Who should describe the testing procedure of a bug?

Question

I used to work for a software development company, and there they had following way of solving bugs and the according testing:

• The bug ticket is analysed by the developer.
• The developer solves the bug.
• The developer describes the testing procedure.
• QA (Quality Assurance) automates the testing procedure and adds it in a big testing plan for all impacted versions (there are more than 100 versions of just one product).

On several occasions, I've mentioned not to agree to this way of working: in my opinion, the correct procedure should be:

• The bug ticket is analysed by the developer and by QA.
• QA describes the testing procedure.
• The developer solves the bug.
• The developer does module testing of the bug, based on the testing procedure, delivered by QA.
• QA automating the general testing procedure => this stays the same.

Every time I proposed this, I received an answer like "Yes, you're right, this would be better from a quality point of view, but based on the need of extra QA personnel for implementing this, I'm afraid management will never agree to this."

So, as far as I can judge, my idea was correct, but as I'm about to apply for a job as a software tester, I'd like to have a funded answer: is my idea indeed correct (but not done because of local personnel/money reasons), or is my idea so expensive in general that this is implemented nowhere, or are there other things I'm not thinking of?

Thanks in advance

Answer 1

Tricky. When you have a bug and need to fix it, you proceed through the following steps:

1. QA describes desired behaviour and actual (different) behaviour.
2. If the behaviour is not always different, QA or developer finds a way to reproduce it - if you can't reproduce the bug, then you can't really say you fixed it.
3. Developer figures out the cause of the bug.
4. Developer fixes the source of the bug.
5. QA verifies that the bug is gone.

To verify that the bug is gone, it's obvious to repeat the previous tests, especially if they have been made reproducible, and make sure the bug is not present anymore in those cases. But you want to do better, which is why you create a test plan: You make a list of situations where you think the bug might also have happened, and test those as well.

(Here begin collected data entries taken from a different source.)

(* ===== verification/Dedup.v ===== *)
(** * Event deduplication and verdict protection (Alert service)

    [DedupStateHandler] of [alert/src/clients/dedup_state.py] on top of the
    cache of TtlCache.v: the configuration checks, the cohort key, the
    time-to-live dedup and rate limit, the end-time delta filter, and the
    confirmed-verdict protection with its lazily built Elasticsearch client.

    A message is the dict of dynamic values [json.loads] returns. Clock
    readings are arguments, one per call of the clock. The Elasticsearch
    client is an interface ([Elastic]), its laws those of the documents an index
    holds ([ElasticLaws]), and the replicas of the service are handlers on one
    cluster ([Fleet]); [datetime.fromisoformat] and the decimal text of floats
    are arguments. Reading the YAML file, logging and metrics are left out; a
    lock makes each cache operation atomic. *)

From Stdlib Require Import ZArith Lia Strings.String Permutation Floats.SpecFloat.
From stdpp Require Import base list strings gmap.
From S2P Require Import Prelude PyDict PyFloat PyText PyVal Sha1 TtlCache.
Open Scope Z_scope.

(** ** The Elasticsearch client *)
Record ElasticConfig := mk_ElasticConfig {
  hosts : list string; username : pyval; password : pyval; api_key : pyval; cloud_id : pyval;
  verify_certs : bool; ca_certs : pyval; request_timeout : Z;
}.

(** A client [Cl] and the world [W] its calls act on. *)
Class Elastic (Cl W : Type) := {
  es_connect : ElasticConfig → stM W Cl;
  es_ensure_json_index : Cl → string → stM W unit;
  es_write_json : Cl → string → pyval → string → stM W unit;
  es_get_document : Cl → string → string → stM W pyval;
  es_delete_by_query : Cl → string → pyval → stM W pyval;
}.

(** ** Configuration *)
Record DedupConfig := mk_DedupConfig {
  rate_limit_ttl : float;
  incident_end_categories : list string;
  dedup_ttl_seconds : float;
  protect_confirmed_enabled : bool;
  protect_confirmed_ttl : float;
  es_backoff_seconds : float;
  end_delta_enabled : bool;
  end_delta_threshold : pyval;
  end_delta_ttl : float;
  verdict_index : string;
  app_config : pyval;
}.

Section config.
  Context `{FloatText}.

Definition validate_ttl (value : pyval) : result float :=
  match py_float value with
  | Ok ttl => if negb (isfinite ttl) || fle ttl f0 then Exn ValueError else Ok ttl
  | Exn TypeError | Exn ValueError => Exn ValueError
  | Exn e => Exn e
  end.

(** [s.strip().lower()] *)
Definition norm (s : string) : string := py_lower (py_strip s).
Definition norm_text (v : pyval) : result string := s ← as_str v; mret (norm s).

Definition load_incident_end_categories (state_config : pyval) : result (list string) :=
  raw ← vget state_config "end_time_in_dedup_key_categories";
  match vor raw (VList []) with
  | VDict d => mret ((λ kv, norm kv.1) <$> filter (λ kv, truthy kv.2 = true) d)
  | raw => l ← py_iter raw; mret ((λ v, norm (py_str v)) <$> l)
  end.

Definition resolve_verdict_index (config : pyval) : result string :=
  persistence ← vget config "persistence";
  prefix ← vget_or (vor persistence (VDict [])) "index_prefix" (VStr "ab-");
  mret (py_str prefix +:+ "confirmed-verdicts").

(** The section of the file the tuning is read from. *)
Definition state_config_of (config : pyval) : result pyval :=
  agent ← vget_or config "alert_agent" (VDict []);
  filters ← vget (vor agent (VDict [])) "event_filters";
  if truthy filters then mret filters
  else
    redis ← vget config "redis";
    legacy ← (if truthy redis then mret redis
              else bridge ← vget_or config "event_bridge" (VDict []); vget bridge "redis_source");
    mret (vor legacy (VDict [])).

And here we have a problem: Sometimes it's obvious in which other situations the bug would have occurred, but sometimes it's not. Normally it would be better if QA decides what to test, because they are probably better at finding test cases that will happen in real life. But sometimes the developer finds that the some fault in the code would have caused misbehaviour in a very clear set of situations, that would have been impossible to figure out without analysing the code, and therefore impossible for QA to find.

The pragmatic approach: If the developer knows what should be tested to verify that the code is fixed properly, then use that as the basis for creating test cases. If not, let QA do it.

Answer 2

The answer to your question depends entirely on the way each company runs their business, how much money they're willing to devote to QA efforts, the kind of software being written, and other factors. There is no "correct way."

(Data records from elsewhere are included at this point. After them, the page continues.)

Lemma run_update t p sy e v c sh s :
  good sh s → docs_ok (abs sh s) → request_ok (Update t p sy e v c) →
  let q := Update t p sy e v c in
  ∃ now r sh' s', run q (sh, s) = (r, (sh', s')) ∧ same_answer r (spec now q (abs sh s)).1 ∧
    abs sh' s' = (spec now q (abs sh s)).2 ∧ good sh' s'.
Proof.
  intros Hg Hd Hv. cbn [run spec request_ok] in *. set (k := normalize_alert_type t).
  assert (normalize_alert_type k = k) as Hk by apply normalize_idem.
  assert (match v with Some v => vlm_ok v = true | None => True end) as Hv' by (by destruct v).
  destruct (get_found k false sh s Hg Hk Hd) as (o & sh1 & s1 & E1 & Hg1 & Ha1 & Ho).
  destruct o as [r|].
  2: { exists EmptyString, (Exn AlertConfigNotFound), sh1, s1. rewrite Ho. split; [|by split].
       apply bind_Exn. unfold update_config. fold k. by rewrite bind_assoc, (bind_Ok _ _ _ _ _ E1). }
  destruct Ho as [Hr He]. rewrite Hr. specialize (Hd _ _ Hr). simpl in Hd. destruct Hd as [Hne Hvd].
  set (m := abs sh s) in *. set (d := deref sh1 r) in *.
  destruct (patch_editing k r m d "prompt" p _ _ He) as (sh2 & E2 & He2).
  destruct (patch_editing k r m _ "system_prompt" sy _ _ He2) as (sh3 & E3 & He3).
  destruct (patch_editing k r m _ "enrichment_prompt" e _ _ He3) as (sh4 & E4 & He4).
  destruct (patch_vlm_editing k r m _ v _ _ He4) as (sh5 & E5 & He5); [|done|].
  { assert (∀ key v' d', key ≠ "vlm_params" → dget (set_opt key v' d') "vlm_params" = dget d' "vlm_params") as Hget.
    { intros key [v'|] d' Hkey; [|done]. simpl. by rewrite dget_dset_ne. }
    by rewrite !Hget. }
  destruct (patch_editing k r m _ "output_category" c _ _ He5) as (sh6 & E6 & He6).
  destruct (tick_editing k r m _ _ _ He6) as (sh7 & E7 & He7).
  destruct (store_item_editing k r m _ "updated_at" (VStr (utc_now_text (ticks sh6))) _ _ He7)
    as (sh8 & E8 & Hg8 & Ho8 & Hd8 & Hm8).
  destruct (law_set sh8 s1 k r Hg8 Hk Ho8) as (b & sh9 & s9 & E9 & Hg9 & Ha9).
  set (d' := patched (utc_now_text (ticks sh6)) p sy e v c d).
  assert (deref sh8 r = d') as Hd' by exact Hd8.
  assert (abs sh9 s9 = <[k := d']> m) as Hm9.
  { rewrite Ha9, Hd'. apply map_eq. intros j. destruct (decide (j = k)) as [->|Hj];
      [by rewrite !lookup_insert_eq|]. rewrite !lookup_insert_ne by done. by apply Hm8. }
  assert (doc_ok d') as [Hne' _] by (by apply patched_ok).
  destruct (get_or k d' r sh9 s9 Hg9 Hk) as (r' & sh10 & s10 & E10 & Hr' & Hg10 & Ha10); [|done|].
  { by rewrite Hm9, lookup_insert_eq. }
  exists (utc_now_text (ticks sh6)), (Ok (ADoc d')), sh10, s10. split; [|by rewrite Ha10].
  rewrite (bind_Ok _ _ _ r' (sh10, s10)).
  2: { unfold update_config. fold k. rewrite bind_assoc, (bind_Ok _ _ _ _ _ E1).
       by rewrite (bind_Ok _ _ _ _ _ E2), (bind_Ok _ _ _ _ _ E3), (bind_Ok _ _ _ _ _ E4),
         (bind_Ok _ _ _ _ _ E5), (bind_Ok _ _ _ _ _ E6), (bind_Ok _ _ _ _ _ E7),
         (bind_Ok _ _ _ _ _ E8), (bind_Ok _ _ _ _ _ E9). }
  rewrite (bind_Ok (load r') _ _ (deref sh10 r') (sh10, s10)) by done. by rewrite Hr'.
Qed.

Lemma run_spec sh s q :
  good sh s → docs_ok (abs sh s) → request_ok q →
  ∃ now r sh' s', run q (sh, s) = (r, (sh', s')) ∧ same_answer r (spec now q (abs sh s)).1 ∧
    abs sh' s' = (spec now q (abs sh s)).2 ∧ good sh' s'.
Proof.
  intros Hg Hd Hq. destruct q as [t p sy e v c|t p sy e v c|t| |t];
    [by apply run_create|by apply run_update|..]; exists EmptyString; cbn [run spec].
  - set (k := normalize_alert_type t). assert (normalize_alert_type k = k) as Hk by apply normalize_idem.
    destruct (get_found k false sh s Hg Hk Hd) as (o & sh1 & s1 & E1 & Hg1 & Ha1 & Ho).
    destruct o as [r|]; [destruct Ho as [Hr _]; rewrite Hr|rewrite Ho].
    + exists (Ok (ADoc (deref sh1 r))), sh1, s1. split; [|by rewrite Ha1].
      rewrite (bind_Ok _ _ _ r (sh1, s1)); [done|].
      unfold get_config. fold k. by rewrite bind_assoc, (bind_Ok _ _ _ _ _ E1).
    + exists (Exn AlertConfigNotFound), sh1, s1. split; [|by rewrite Ha1].
      apply bind_Exn. unfold get_config. fold k. by rewrite bind_assoc, (bind_Ok _ _ _ _ _ E1).
  - destruct (law_get_all sh s false Hg) as (d & sh1 & s1 & E1 & Hg1 & Ha1 & Hp).
    exists (Ok (ADocs (deref sh1 <$> dvals d))), sh1, s1. split; [|by split].
    rewrite (bind_Ok _ _ _ (dvals d) (sh1, s1)); [done|].
    unfold list_all. by rewrite (bind_Ok _ _ _ _ _ E1).
  - set (k := normalize_alert_type t). assert (normalize_alert_type k = k) as Hk by apply normalize_idem.
    destruct (get_found k false sh s Hg Hk Hd) as (o & sh1 & s1 & E1 & Hg1 & Ha1 & Ho).
    destruct o as [r|]; [destruct Ho as [Hr _]; rewrite Hr|rewrite Ho].
    + destruct (law_delete sh1 s1 k Hg1 Hk) as (b & sh2 & s2 & E2 & Hg2 & Ha2).
      exists (Ok ANone), sh2, s2. split; [|by rewrite Ha2, Ha1].
      rewrite (bind_Ok _ _ _ tt (sh2, s2)); [done|]. unfold delete_config. fold k.
      by rewrite bind_assoc, (bind_Ok _ _ _ _ _ E1), (bind_Ok _ _ _ _ _ E2).
    + exists (Exn AlertConfigNotFound), sh1, s1. split; [|by rewrite Ha1].
      apply bind_Exn. unfold delete_config. fold k.
      by rewrite bind_assoc, (bind_Ok _ _ _ _ _ E1).
Qed.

Your method adds substantial overhead, requiring close coordination between the QA and development teams. We don't do it this way where I work, and I daresay we are doing just fine, but we work very closely with our stakeholders to make sure the software behaves in ways they expect it to work.

The way that software testing works should be tailored to the nature of the software itself. Not every testing procedure for every software project is going to be the same. The testing and Q&A process for a line-of-business application is going to be very different than the testing and Q&A process for spacecraft software, financial calculations or medical devices.

As the person who understands the actual code our team has written, I'm probably in a better position to craft tests for a specific bug than the QA team is. Teams that are concerned with Quality Assurance and stakeholder acceptance generally focus more on "is the software meeting its stated requirements" than "has this specific bug been fixed."

But if I were part of a Q&A team that reported a bug, I would certainly make it my business to see that the bug I reported was fixed, whether the developer had written tests for it or not.